(* ===== verification/RustOrd.v ===== *)
(** * Rust's [Ord] and the order of a [BTreeMap]

    A type class for total orders, the derived orders (lexicographic on the
    fields), and the entries of a [gmap] in the order a [BTreeMap] lists them. *)

From S2P Require Import Prelude.

(** ** Total orders *)

Class Ord (A : Type) := cmp : A → A → comparison.
#[global] Hint Mode Ord ! : typeclass_instances.
Class OrdLaws (A : Type) `{Ord A} : Prop := {
  cmp_eq (a b : A) : cmp a b = Eq ↔ a = b;
  cmp_opp (a b : A) : cmp b a = CompOpp (cmp a b);
  cmp_trans (a b c : A) : cmp a b = Lt → cmp b c = Lt → cmp a c = Lt
}.

#[export] Instance N_ord : Ord N := N.compare.
#[export] Instance N_ord_laws : OrdLaws N.
Proof.
  split.
  - apply N.compare_eq_iff.
  - intros a b. apply N.compare_antisym.
  - intros a b c. unfold cmp, N_ord. rewrite !N.compare_lt_iff. lia.
Qed.

(** [#[derive(Ord)]] on a pair, and on a list or a [String]. *)
Definition then_cmp (c d : comparison) : comparison :=
  match c with Eq => d | _ => c end.

#[export] Instance pair_ord `{Ord A, Ord B} : Ord (A * B) := λ x y,
  then_cmp (cmp (fst x) (fst y)) (cmp (snd x) (snd y)).

#[export] Instance list_ord `{Ord A} : Ord (list A) :=
  fix go l k :=
    match l, k with
    | [], [] => Eq
    | [], _ :: _ => Lt
    | _ :: _, [] => Gt
    | x :: l', y :: k' => then_cmp (cmp x y) (go l' k')
    end.

(** A newtype or a struct is ordered by the tuple of its fields. *)
Definition ord_by {A} `{Ord B} (f : A → B) : Ord A := λ x y, cmp (f x) (f y).

Lemma then_cmp_opp c d : CompOpp (then_cmp c d) = then_cmp (CompOpp c) (CompOpp d).
Proof. by destruct c. Qed.

Lemma ord_by_laws {A} `{OrdLaws B} (f : A → B) `{!Inj (=) (=) f} : @OrdLaws A (ord_by f).
Proof.
  split; unfold cmp, ord_by.
  - intros a b. rewrite cmp_eq. split; [apply (inj f)|by intros ->].
  - intros a b. apply cmp_opp.
  - intros a b c. apply cmp_trans.
Qed.

#[export] Instance pair_ord_laws `{OrdLaws A, OrdLaws B} : OrdLaws (A * B).
Proof.
  split; unfold cmp, pair_ord.
  - intros [a b] [c d]. cbn. destruct (cmp a c) eqn:E; cbn;
      rewrite ?cmp_eq in *; split; intros; simplify_eq; try done;
      by rewrite (proj2 (cmp_eq c c)) in E.
  - intros [a b] [c d]. cbn. by rewrite then_cmp_opp, <- !cmp_opp.
  - intros [a b] [c d] [p q]. cbn.
    destruct (cmp a c) eqn:E1; cbn; [apply cmp_eq in E1 as ->; destruct (cmp c p); cbn|..]; try done.
    + apply cmp_trans.
    + destruct (cmp c p) eqn:E2; cbn; [apply cmp_eq in E2 as ->; by rewrite E1|..]; try done.
      intros _ _. by rewrite (cmp_trans _ _ _ E1 E2).
Qed.

#[export] Instance list_ord_laws `{OrdLaws A} : OrdLaws (list A).
Proof.
  split.
  - induction a as [|x l IH]; intros [|y k]; cbn; try done.
    specialize (IH k). unfold cmp, list_ord in IH.
    destruct (cmp x y) eqn:E; cbn; rewrite ?cmp_eq in *; subst;
      [rewrite IH; naive_solver|split; intros; simplify_eq; by rewrite (proj2 (cmp_eq y y)) in E..].
  - induction a as [|x l IH]; intros [|y k]; cbn; try done.
    by rewrite then_cmp_opp, <- cmp_opp, <- IH.
  - intros a b. revert a.
    induction b as [|y k IH]; intros [|x l] [|z m]; cbn; try done.
    specialize (IH l m). unfold cmp in IH at 1 2 3. unfold list_ord in IH.
    destruct (cmp x y) eqn:E1; cbn; [apply cmp_eq in E1 as ->; destruct (cmp y z); cbn|..]; try done.
    destruct (cmp y z) eqn:E2; cbn; [apply cmp_eq in E2 as ->; by rewrite E1|..]; try done.
    intros _ _. by rewrite (cmp_trans _ _ _ E1 E2).
Qed.

(** ** The order of a sort *)

Section order.
Context `{OrdLaws A}.

Definition ord_le (a b : A) : Prop := cmp a b ≠ Gt.
#[export] Instance ord_le_dec a b : Decision (ord_le a b).
Proof. unfold ord_le. apply _. Defined.

Lemma ord_le_cases a b : ord_le a b ↔ cmp a b = Lt ∨ a = b.
Proof. unfold ord_le. rewrite <- cmp_eq. destruct (cmp a b); naive_solver. Qed.

#[export] Instance ord_le_trans : Transitive ord_le.
Proof.
  intros a b c. rewrite !ord_le_cases. intros [Hab| ->] [Hbc| ->]; eauto using cmp_trans.
Qed.
#[export] Instance ord_le_total : Total ord_le.
Proof.
  intros a b. unfold ord_le. rewrite (cmp_opp a b).
  destruct (cmp a b); cbn; naive_solver.
Qed.
#[export] Instance ord_le_antisymm : AntiSymm (=) ord_le.
Proof.
  intros a b. unfold ord_le. rewrite <- (cmp_eq a b), (cmp_opp a b).
  destruct (cmp a b); cbn; naive_solver.
Qed.
End order.

(** [slice.sort()] and [sort_by(|a, b| f(a).cmp(f(b)))], both stable. *)
Definition sort `{OrdLaws A} (l : list A) : list A := merge_sort ord_le l.

Definition sort_by {A} `{OrdLaws B} (f : A → B) (l : list A) : list A :=
  merge_sort (λ x y, ord_le (f x) (f y)) l.

Section sort.
Context `{OrdLaws A}.

Lemma sort_Permutation (l : list A) : sort l ≡ₚ l.
Proof. apply merge_sort_Permutation. Qed.
Lemma sort_sorted (l : list A) : StronglySorted ord_le (sort l).
Proof. apply (StronglySorted_merge_sort _); apply _. Qed.
Lemma sort_by_Permutation {B} (f : B → A) l : sort_by f l ≡ₚ l.
Proof. apply merge_sort_Permutation. Qed.

(** [windows(2).any(|pair| pair[0] == pair[1])]. *)
Fixpoint adjacent_equal `{EqDecision A} (l : list A) : bool :=
  match l with
  | x :: (y :: _) as l' => bool_decide (x = y) || adjacent_equal l'
  | _ => false
  end.

(** In a sorted list equal elements are neighbours. *)
Lemma adjacent_equal_sorted `{EqDecision A} (l : list A) :
  StronglySorted ord_le l → adjacent_equal l = false ↔ NoDup l.
Proof.
  induction 1 as [|x l Hl IH Hx]; [split; [constructor|done]|].
  rewrite NoDup_cons, <- IH. destruct l as [|y l]; cbn; [set_solver|].
  rewrite orb_false_iff, bool_decide_eq_false. apply and_iff_compat_r.
  rewrite not_elem_of_cons. split; [|naive_solver]. intros Hxy. split; [done|].
  intros Hin. apply Hxy. apply StronglySorted_inv in Hl as [_ Hy].
  rewrite Forall_forall in Hx, Hy. apply (anti_symm ord_le); [apply Hx; left|by apply Hy].
Qed.
End sort.

(** ** Ordered maps *)

Section btree.
Context `{Countable K, !Ord K, !OrdLaws K} {V : Type}.
Implicit Types (m : gmap K V).

(** [map.iter()], [map.keys()] and [map.values()]. *)
Definition btree_iter m : list (K * V) := sort_by fst (map_to_list m).
Definition btree_keys m : list K := fst <$> btree_iter m.
Definition btree_values m : list V := snd <$> btree_iter m.

Lemma elem_of_btree_iter m k v : (k, v) ∈ btree_iter m ↔ m !! k = Some v.
Proof. unfold btree_iter. by rewrite sort_by_Permutation, elem_of_map_to_list. Qed.

Lemma btree_keys_NoDup m : NoDup (btree_keys m).
Proof.
  unfold btree_keys, btree_iter. rewrite sort_by_Permutation. apply NoDup_fst_map_to_list.
Qed.

Lemma btree_iter_length m : length (btree_iter m) = size m.
Proof. unfold btree_iter. by rewrite sort_by_Permutation, length_map_to_list. Qed.

(** [map.iter().filter(p).map(key)], collected. *)
Definition keys_where (p : K → V → bool) m : list K :=
  fst <$> List.filter (λ x, p (fst x) (snd x)) (btree_iter m).

Lemma elem_of_keys_where p m k : k ∈ keys_where p m ↔ ∃ v, m !! k = Some v ∧ p k v = true.
Proof.
  unfold keys_where. rewrite list_elem_of_fmap. split.
  - intros ([k' v] & -> & Hin). apply list_elem_of_In, filter_In in Hin as [Hin Hp].
    apply list_elem_of_In, elem_of_btree_iter in Hin. eauto.
  - intros (v & Hv & Hp). exists (k, v). split; [done|].
    apply list_elem_of_In, filter_In. split; [|done]. by apply list_elem_of_In, elem_of_btree_iter.
Qed.

Lemma keys_where_NoDup p m : NoDup (keys_where p m).
Proof.
  unfold keys_where. eapply sublist_NoDup; [apply (btree_keys_NoDup m)|apply fmap_sublist].
  generalize (btree_iter m) as l. induction l as [|x l IH]; cbn; [constructor|].
  destruct (p _ _); by constructor.
Qed.

(** [map.iter().filter(p).count()]. *)
Definition count (p : K → V → bool) m : N :=
  N.of_nat (size (filter (λ x, p (fst x) (snd x) = true) m)).

Lemma count_delete p m k :
  (count p m = count p (delete k m)
    + match m !! k with Some v => if p k v then 1 else 0 | None => 0 end)%N.
Proof.
  unfold count. destruct (m !! k) as [v|] eqn:E.
  - rewrite <- (insert_delete_id m k v E) at 1. destruct (p k v) eqn:Ep.
    + rewrite map_filter_insert_True by done.
      rewrite map_size_insert_None; [lia|].
      apply map_lookup_filter_None. left. apply lookup_delete_eq.
    + rewrite map_filter_insert_False by (cbn; congruence). rewrite delete_delete_eq. lia.
  - rewrite delete_id by done. lia.
Qed.

Lemma count_insert p m k v :
  (count p (<[k := v]> m)
    + match m !! k with Some v0 => if p k v0 then 1 else 0 | None => 0 end
   = count p m + (if p k v then 1 else 0))%N.
Proof.
  rewrite (count_delete p m k), (count_delete p (<[k := v]> m) k), lookup_insert_eq.
  rewrite delete_insert_eq. lia.
Qed.

Lemma len_keys_where p m : len (keys_where p m) = count p m.
Proof.
  unfold keys_where, count, len. rewrite length_fmap. f_equal.
  rewrite <- (length_map_to_list (filter _ m)).
  rewrite (Permutation_length (l' := base.filter (λ x, p (fst x) (snd x) = true) (btree_iter m))).
  - apply Permutation_length. unfold btree_iter. rewrite sort_by_Permutation.
    apply NoDup_Permutation; [apply NoDup_filter, NoDup_map_to_list|apply NoDup_map_to_list|].
    intros [k v]. rewrite list_elem_of_filter, !elem_of_map_to_list, map_lookup_filter_Some.
    naive_solver.
  - generalize (btree_iter m) as l. induction l as [|x l IH]; [done|].
    rewrite filter_cons. cbn. destruct (p _ _); cbn; [|done]. by constructor.
Qed.
End btree.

Exercise objective: In the records, find every line that has the string "eauto" and copy it.

Response area:
  intros a b c. rewrite !ord_le_cases. intros [Hab| ->] [Hbc| ->]; eauto using cmp_trans.
    apply list_elem_of_In, elem_of_btree_iter in Hin. eauto.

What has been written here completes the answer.